== WORK INSTRUCTIONS ==
Give the lines below again exactly, starting with the line that holds "Lemma s_take_app n" and going on through the line that holds "Lemma s_take_app_le n".

== DATA ==

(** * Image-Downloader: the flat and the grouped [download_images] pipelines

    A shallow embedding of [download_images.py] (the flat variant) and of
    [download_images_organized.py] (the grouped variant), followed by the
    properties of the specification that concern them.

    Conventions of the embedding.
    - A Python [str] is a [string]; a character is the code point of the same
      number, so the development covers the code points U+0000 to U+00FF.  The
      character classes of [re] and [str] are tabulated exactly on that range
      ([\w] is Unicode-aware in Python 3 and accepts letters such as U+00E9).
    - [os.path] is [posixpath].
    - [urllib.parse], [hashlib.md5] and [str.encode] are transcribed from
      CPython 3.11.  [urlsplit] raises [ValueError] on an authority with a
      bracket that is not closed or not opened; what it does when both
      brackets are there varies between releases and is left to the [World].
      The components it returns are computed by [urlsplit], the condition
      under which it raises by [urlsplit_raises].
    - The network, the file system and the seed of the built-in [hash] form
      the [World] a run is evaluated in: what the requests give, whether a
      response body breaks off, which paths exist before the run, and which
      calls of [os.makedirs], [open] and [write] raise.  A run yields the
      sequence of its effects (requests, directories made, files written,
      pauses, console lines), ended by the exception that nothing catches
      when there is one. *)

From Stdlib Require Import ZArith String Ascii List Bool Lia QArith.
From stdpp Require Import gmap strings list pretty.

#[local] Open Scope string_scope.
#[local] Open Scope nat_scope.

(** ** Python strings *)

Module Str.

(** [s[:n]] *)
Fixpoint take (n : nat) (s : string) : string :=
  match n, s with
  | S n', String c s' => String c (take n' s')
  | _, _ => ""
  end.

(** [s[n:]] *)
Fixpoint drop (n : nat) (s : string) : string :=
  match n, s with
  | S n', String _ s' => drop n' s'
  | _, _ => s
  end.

--

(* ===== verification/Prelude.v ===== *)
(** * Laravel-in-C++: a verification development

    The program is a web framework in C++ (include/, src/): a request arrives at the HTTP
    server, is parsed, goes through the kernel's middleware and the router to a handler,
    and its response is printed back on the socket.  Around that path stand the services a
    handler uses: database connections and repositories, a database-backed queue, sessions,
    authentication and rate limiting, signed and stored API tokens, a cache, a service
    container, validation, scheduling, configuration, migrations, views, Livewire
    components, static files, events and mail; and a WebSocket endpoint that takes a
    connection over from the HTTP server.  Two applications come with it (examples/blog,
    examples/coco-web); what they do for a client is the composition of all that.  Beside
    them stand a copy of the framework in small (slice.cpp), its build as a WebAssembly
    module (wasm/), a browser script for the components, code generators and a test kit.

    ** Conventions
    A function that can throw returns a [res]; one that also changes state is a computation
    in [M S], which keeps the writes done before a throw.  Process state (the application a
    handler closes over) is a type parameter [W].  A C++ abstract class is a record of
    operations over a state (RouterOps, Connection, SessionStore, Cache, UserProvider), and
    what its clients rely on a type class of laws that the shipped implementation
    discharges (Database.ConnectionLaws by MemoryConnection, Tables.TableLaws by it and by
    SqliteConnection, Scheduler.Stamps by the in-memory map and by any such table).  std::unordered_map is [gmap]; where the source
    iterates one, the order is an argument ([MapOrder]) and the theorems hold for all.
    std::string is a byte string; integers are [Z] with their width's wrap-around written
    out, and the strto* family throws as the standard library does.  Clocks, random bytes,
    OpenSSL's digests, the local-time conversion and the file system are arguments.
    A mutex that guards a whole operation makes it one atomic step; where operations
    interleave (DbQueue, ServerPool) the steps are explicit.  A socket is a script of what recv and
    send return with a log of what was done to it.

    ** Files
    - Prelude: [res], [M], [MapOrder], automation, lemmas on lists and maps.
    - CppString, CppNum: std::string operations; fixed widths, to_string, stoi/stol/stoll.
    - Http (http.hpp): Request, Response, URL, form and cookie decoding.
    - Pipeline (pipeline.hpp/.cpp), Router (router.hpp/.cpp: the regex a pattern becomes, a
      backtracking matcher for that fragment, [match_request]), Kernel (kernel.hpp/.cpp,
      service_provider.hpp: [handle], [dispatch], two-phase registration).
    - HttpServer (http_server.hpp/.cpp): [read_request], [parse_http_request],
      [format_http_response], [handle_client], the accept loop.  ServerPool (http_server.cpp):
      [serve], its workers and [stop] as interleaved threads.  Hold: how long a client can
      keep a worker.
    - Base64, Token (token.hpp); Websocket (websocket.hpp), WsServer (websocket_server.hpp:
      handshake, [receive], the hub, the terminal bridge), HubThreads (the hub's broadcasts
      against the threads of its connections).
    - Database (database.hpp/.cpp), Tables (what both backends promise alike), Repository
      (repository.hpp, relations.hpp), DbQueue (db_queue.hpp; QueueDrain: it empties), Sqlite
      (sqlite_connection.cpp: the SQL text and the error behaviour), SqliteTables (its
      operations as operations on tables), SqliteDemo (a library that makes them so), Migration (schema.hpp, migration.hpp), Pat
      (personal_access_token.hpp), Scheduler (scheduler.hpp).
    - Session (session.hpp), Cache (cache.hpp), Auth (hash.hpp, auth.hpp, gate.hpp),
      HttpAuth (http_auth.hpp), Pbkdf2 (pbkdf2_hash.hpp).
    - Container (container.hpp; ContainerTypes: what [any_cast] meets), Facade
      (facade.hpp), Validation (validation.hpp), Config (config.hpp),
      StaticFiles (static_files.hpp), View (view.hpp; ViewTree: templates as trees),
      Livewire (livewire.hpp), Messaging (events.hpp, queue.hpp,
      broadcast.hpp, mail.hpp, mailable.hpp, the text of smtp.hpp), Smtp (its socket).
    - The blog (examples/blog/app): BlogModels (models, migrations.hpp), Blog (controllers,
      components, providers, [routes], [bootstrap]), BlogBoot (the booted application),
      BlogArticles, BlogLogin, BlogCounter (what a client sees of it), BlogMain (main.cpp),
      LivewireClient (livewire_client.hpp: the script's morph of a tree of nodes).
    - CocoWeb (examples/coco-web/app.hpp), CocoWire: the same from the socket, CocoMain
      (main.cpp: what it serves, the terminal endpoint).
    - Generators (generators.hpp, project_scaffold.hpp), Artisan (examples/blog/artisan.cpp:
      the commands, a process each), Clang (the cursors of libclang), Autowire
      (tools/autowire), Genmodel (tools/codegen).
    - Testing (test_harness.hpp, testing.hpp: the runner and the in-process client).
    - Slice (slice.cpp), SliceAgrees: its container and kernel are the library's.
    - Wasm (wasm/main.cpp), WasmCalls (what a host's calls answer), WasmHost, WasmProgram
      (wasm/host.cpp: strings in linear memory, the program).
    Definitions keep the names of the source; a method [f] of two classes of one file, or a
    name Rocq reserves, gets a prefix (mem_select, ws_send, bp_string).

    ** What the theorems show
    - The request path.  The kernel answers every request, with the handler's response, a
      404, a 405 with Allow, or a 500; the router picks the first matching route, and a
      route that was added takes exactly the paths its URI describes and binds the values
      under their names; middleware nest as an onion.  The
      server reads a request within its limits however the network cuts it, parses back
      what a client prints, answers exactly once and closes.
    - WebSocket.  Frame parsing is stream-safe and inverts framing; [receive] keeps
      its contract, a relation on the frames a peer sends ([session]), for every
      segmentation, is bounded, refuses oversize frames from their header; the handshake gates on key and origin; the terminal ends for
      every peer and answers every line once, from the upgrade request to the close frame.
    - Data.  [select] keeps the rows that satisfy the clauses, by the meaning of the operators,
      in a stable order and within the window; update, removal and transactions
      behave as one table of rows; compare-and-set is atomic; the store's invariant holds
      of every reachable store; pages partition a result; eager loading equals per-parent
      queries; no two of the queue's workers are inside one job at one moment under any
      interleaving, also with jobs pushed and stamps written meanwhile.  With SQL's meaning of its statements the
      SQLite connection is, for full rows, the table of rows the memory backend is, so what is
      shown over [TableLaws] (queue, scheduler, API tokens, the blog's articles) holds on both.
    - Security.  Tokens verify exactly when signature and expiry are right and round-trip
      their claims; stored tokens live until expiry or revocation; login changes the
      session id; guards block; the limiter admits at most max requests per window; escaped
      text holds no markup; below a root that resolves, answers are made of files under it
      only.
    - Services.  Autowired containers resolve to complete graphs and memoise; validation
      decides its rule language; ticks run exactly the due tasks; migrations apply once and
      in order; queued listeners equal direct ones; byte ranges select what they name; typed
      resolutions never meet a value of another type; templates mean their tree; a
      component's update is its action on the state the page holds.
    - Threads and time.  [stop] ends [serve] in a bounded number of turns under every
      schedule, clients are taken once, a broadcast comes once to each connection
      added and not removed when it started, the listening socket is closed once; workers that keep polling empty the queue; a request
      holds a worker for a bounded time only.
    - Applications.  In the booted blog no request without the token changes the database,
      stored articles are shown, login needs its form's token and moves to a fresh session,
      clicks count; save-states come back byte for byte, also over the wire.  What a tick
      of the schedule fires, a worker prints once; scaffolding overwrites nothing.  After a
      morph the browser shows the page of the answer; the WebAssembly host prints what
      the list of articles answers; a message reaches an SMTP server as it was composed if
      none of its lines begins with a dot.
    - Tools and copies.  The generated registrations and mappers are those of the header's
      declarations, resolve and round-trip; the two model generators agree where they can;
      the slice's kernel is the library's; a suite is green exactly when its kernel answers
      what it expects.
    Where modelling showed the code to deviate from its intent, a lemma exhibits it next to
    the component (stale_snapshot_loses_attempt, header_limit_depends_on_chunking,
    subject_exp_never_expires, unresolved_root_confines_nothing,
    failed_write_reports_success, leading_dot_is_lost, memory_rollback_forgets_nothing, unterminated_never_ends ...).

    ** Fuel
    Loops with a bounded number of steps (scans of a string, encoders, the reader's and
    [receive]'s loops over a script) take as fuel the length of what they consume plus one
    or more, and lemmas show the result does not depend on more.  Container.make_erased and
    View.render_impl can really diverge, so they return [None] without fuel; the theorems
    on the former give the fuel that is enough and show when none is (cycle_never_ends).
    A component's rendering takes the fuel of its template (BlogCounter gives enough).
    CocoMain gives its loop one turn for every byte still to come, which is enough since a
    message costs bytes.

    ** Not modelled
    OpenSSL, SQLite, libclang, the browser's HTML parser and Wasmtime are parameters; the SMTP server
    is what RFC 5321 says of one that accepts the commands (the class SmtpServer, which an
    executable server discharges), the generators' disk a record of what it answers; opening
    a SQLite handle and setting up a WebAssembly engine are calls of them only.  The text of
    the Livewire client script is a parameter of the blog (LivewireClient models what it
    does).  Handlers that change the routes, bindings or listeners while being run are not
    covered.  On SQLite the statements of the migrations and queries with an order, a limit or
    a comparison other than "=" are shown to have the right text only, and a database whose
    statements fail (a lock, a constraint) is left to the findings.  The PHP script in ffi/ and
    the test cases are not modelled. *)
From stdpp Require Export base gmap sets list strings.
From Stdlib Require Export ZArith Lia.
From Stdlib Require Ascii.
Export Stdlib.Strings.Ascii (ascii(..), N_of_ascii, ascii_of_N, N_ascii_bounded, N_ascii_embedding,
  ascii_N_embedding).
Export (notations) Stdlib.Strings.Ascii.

---

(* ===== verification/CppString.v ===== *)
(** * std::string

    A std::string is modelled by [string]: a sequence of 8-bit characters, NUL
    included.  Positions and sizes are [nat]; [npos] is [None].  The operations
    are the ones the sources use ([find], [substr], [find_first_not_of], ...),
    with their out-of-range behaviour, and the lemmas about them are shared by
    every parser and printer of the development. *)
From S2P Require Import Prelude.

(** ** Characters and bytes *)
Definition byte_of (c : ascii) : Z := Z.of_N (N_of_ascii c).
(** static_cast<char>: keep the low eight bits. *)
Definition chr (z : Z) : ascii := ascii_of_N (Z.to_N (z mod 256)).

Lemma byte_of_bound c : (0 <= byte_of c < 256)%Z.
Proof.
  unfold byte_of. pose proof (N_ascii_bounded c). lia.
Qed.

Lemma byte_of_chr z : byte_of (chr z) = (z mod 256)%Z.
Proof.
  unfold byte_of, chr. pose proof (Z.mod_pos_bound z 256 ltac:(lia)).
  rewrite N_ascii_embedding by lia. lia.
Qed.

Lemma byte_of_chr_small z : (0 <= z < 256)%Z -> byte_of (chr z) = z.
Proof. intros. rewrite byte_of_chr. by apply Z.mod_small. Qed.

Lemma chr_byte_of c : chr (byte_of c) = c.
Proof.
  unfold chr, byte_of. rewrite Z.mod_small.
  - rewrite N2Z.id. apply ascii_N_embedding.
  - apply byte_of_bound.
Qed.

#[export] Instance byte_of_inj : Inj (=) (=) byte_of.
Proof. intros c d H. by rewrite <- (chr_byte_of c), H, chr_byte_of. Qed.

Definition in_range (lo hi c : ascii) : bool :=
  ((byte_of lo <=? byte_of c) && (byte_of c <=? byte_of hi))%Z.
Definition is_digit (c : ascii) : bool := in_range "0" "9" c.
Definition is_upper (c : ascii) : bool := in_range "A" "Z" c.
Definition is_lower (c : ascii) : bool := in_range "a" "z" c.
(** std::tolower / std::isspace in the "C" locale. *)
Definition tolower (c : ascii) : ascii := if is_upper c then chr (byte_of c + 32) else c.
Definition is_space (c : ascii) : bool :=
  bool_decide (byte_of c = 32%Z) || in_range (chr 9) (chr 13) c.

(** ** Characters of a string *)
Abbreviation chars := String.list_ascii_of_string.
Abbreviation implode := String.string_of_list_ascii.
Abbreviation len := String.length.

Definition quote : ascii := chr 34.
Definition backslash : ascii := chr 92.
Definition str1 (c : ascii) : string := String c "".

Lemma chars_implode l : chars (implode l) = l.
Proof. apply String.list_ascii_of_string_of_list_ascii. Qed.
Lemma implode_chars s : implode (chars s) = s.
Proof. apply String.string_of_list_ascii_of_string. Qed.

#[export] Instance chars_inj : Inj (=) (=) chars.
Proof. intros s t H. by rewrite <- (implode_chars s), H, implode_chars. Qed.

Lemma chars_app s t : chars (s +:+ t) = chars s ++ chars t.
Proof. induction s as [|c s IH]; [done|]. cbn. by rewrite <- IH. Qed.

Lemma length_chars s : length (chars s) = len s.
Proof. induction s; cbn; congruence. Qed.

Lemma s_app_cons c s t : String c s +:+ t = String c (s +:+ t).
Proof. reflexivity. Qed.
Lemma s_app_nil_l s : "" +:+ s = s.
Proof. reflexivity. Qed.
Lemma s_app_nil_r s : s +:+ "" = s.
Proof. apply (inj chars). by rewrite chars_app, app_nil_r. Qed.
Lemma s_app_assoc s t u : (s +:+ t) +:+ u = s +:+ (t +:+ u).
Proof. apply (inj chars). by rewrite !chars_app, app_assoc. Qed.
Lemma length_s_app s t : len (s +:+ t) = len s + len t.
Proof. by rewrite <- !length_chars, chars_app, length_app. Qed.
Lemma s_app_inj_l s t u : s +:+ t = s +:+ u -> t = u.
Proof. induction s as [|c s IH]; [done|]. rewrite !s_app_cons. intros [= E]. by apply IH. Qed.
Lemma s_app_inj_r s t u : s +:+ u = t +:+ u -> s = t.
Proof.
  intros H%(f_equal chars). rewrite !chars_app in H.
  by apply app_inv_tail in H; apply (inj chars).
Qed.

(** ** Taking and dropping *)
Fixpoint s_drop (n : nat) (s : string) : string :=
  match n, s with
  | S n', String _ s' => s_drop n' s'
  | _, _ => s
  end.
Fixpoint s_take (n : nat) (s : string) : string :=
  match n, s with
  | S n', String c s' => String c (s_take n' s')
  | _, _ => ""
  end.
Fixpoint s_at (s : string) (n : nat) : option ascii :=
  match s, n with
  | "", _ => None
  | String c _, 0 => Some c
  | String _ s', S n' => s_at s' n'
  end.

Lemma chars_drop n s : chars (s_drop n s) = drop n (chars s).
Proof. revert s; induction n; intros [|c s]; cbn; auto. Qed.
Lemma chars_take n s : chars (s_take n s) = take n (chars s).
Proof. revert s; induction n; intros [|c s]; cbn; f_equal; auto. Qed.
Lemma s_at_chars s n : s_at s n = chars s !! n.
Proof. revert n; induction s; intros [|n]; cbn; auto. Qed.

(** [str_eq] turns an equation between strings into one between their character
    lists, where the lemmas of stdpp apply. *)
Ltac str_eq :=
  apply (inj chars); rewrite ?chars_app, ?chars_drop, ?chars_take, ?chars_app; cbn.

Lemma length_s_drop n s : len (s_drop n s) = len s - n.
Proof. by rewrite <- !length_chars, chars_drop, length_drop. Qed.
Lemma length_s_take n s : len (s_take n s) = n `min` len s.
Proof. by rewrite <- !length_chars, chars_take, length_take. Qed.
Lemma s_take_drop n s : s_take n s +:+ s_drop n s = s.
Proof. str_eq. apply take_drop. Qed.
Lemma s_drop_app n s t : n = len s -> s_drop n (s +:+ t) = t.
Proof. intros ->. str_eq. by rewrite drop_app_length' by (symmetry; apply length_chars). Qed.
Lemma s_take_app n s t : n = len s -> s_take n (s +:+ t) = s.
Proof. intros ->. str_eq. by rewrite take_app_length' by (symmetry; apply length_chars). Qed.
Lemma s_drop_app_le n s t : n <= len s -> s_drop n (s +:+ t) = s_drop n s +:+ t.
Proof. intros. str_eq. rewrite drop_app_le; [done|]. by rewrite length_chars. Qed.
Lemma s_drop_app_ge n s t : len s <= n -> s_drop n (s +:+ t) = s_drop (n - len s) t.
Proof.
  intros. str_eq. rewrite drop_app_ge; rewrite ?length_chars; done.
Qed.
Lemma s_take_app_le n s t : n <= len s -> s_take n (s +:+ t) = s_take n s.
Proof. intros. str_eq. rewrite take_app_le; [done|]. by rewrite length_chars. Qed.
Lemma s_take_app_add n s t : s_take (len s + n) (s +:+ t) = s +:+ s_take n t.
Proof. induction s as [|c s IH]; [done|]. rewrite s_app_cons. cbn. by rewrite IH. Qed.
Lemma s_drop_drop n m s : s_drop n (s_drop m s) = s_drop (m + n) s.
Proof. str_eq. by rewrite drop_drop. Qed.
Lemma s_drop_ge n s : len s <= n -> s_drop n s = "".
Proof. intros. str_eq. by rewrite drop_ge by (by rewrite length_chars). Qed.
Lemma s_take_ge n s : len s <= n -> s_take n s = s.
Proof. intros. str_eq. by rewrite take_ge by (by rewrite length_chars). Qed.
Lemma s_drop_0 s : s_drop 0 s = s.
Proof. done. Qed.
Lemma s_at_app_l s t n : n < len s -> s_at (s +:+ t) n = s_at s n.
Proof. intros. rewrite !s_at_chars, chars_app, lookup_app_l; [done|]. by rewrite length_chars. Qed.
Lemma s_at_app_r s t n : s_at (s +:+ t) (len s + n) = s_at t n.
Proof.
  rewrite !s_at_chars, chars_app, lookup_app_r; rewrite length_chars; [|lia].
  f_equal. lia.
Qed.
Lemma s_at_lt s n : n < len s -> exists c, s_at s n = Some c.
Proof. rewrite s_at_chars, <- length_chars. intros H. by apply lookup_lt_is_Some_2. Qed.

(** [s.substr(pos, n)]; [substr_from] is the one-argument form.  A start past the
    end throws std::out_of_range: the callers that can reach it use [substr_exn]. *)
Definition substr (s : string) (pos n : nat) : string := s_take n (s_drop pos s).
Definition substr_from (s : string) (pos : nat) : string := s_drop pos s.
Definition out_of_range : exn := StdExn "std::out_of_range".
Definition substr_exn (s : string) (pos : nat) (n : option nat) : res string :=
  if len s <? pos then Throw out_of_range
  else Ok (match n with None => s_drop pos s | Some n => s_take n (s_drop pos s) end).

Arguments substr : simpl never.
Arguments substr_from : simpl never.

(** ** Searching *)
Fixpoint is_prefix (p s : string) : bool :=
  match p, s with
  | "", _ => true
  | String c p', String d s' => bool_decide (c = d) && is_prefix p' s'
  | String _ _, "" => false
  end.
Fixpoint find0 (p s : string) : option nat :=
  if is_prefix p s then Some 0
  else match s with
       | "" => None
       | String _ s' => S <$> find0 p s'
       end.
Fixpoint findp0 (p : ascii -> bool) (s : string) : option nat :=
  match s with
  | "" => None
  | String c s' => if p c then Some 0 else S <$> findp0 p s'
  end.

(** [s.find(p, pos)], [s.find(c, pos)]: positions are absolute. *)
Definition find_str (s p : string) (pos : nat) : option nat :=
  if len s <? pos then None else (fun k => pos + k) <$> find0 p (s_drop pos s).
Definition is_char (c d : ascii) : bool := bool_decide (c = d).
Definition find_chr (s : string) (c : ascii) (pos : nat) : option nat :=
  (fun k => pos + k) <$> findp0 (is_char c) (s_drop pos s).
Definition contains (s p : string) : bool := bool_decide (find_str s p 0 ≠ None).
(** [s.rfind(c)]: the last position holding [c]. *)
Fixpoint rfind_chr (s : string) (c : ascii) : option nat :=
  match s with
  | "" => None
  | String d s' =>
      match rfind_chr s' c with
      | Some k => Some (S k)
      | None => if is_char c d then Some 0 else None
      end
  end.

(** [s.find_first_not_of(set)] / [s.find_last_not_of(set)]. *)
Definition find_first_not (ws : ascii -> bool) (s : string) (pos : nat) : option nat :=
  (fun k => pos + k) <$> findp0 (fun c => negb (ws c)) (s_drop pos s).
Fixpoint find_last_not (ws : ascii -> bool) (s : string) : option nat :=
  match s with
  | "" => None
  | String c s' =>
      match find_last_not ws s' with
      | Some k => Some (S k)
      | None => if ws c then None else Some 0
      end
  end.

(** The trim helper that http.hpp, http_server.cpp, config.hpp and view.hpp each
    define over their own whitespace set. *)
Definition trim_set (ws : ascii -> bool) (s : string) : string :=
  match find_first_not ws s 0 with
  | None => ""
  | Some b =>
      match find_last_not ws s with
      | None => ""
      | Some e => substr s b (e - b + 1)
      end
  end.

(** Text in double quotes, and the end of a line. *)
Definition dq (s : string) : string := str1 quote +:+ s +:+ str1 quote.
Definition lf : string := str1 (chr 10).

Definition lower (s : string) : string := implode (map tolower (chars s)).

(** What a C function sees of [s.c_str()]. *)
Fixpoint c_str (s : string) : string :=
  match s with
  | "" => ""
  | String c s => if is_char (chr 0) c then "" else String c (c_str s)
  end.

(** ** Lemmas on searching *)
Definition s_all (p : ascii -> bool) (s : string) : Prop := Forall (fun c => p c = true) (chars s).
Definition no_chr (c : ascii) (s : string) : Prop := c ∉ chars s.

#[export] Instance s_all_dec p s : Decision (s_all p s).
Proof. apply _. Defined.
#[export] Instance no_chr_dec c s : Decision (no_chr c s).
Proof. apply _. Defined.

== FINISHED TASK ==
Lemma s_take_app n s t : n = len s -> s_take n (s +:+ t) = s.
Proof. intros ->. str_eq. by rewrite take_app_length' by (symmetry; apply length_chars). Qed.
Lemma s_drop_app_le n s t : n <= len s -> s_drop n (s +:+ t) = s_drop n s +:+ t.
Proof. intros. str_eq. rewrite drop_app_le; [done|]. by rewrite length_chars. Qed.
Lemma s_drop_app_ge n s t : len s <= n -> s_drop n (s +:+ t) = s_drop (n - len s) t.
Proof.
  intros. str_eq. rewrite drop_app_ge; rewrite ?length_chars; done.
Qed.
Lemma s_take_app_le n s t : n <= len s -> s_take n (s +:+ t) = s_take n s.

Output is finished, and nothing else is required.